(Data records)
_____
(** C34: a stored block with one byte changed, wherever it is, is rejected. *)
Theorem block_corruption_detected `{!LZ4Codec} logical codec rate a x y b :
  encodePhysicalBlock logical codec rate = Ok (a ++ x :: b) -> x <> y ->
  exists e, decodePhysicalBlock (a ++ y :: b) = Err e.
Proof.
  intros He Hxy. destruct (decodePhysicalBlock (a ++ y :: b)) as [dec|e] eqn:E; [| eauto].
  exfalso. apply Hxy. apply decodePhysicalBlock_enveloped in E.
  rewrite length_app in E. simpl in E. apply (enveloped_detects (length a + S (length b) - 4) a x y b); [| exact E].
  unfold encodePhysicalBlock in He. bind_inv He.
  set (body := [z2b z] ++ PutUint32 (u32 (len logical)) ++ l) in He. apply Ok_inj in He.
  exists body, []. split; [| by rewrite !app_nil_r].
  apply (f_equal length) in He. clearbody body.
  rewrite !length_app, length_PutUint32, length_cons in He. lia.
Qed.

Lemma block_corruption_detected_witness :
  exists a b, @encodePhysicalBlock run_codec [x07] None_ f_zero = Ok (a ++ x07 :: b) /\
    exists e, @decodePhysicalBlock run_codec (a ++ x0f :: b) = Err e.
Proof.
  destruct (@encodePhysicalBlock run_codec [x07] None_ f_zero) as [p|] eqn:E;
    [| exfalso; vm_compute in E; discriminate].
  exists (take 5 p), (drop 6 p).
  assert (Hp : Ok (E := block_error) p = Ok (take 5 p ++ x07 :: drop 6 p)).
  { f_equal. vm_compute in E. injection E as <-. vm_compute. reflexivity. }
  split; [exact Hp |].
  refine (@block_corruption_detected run_codec [x07] None_ f_zero _ x07 x0f _ _ _); [| done].
  rewrite E. exact Hp.
Defined.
_____
▸ DIRECTIONS FOR THIS TASK: Find the line that contains "exists (take 5 p), (drop 6 p).". Restate it and all lines after it exactly, ending with the final line of the data.

▸ RESULT OF THIS TASK:
  exists (take 5 p), (drop 6 p).
  assert (Hp : Ok (E := block_error) p = Ok (take 5 p ++ x07 :: drop 6 p)).
  { f_equal. vm_compute in E. injection E as <-. vm_compute. reflexivity. }
  split; [exact Hp |].
  refine (@block_corruption_detected run_codec [x07] None_ f_zero _ x07 x0f _ _ _); [| done].
  rewrite E. exact Hp.
Defined.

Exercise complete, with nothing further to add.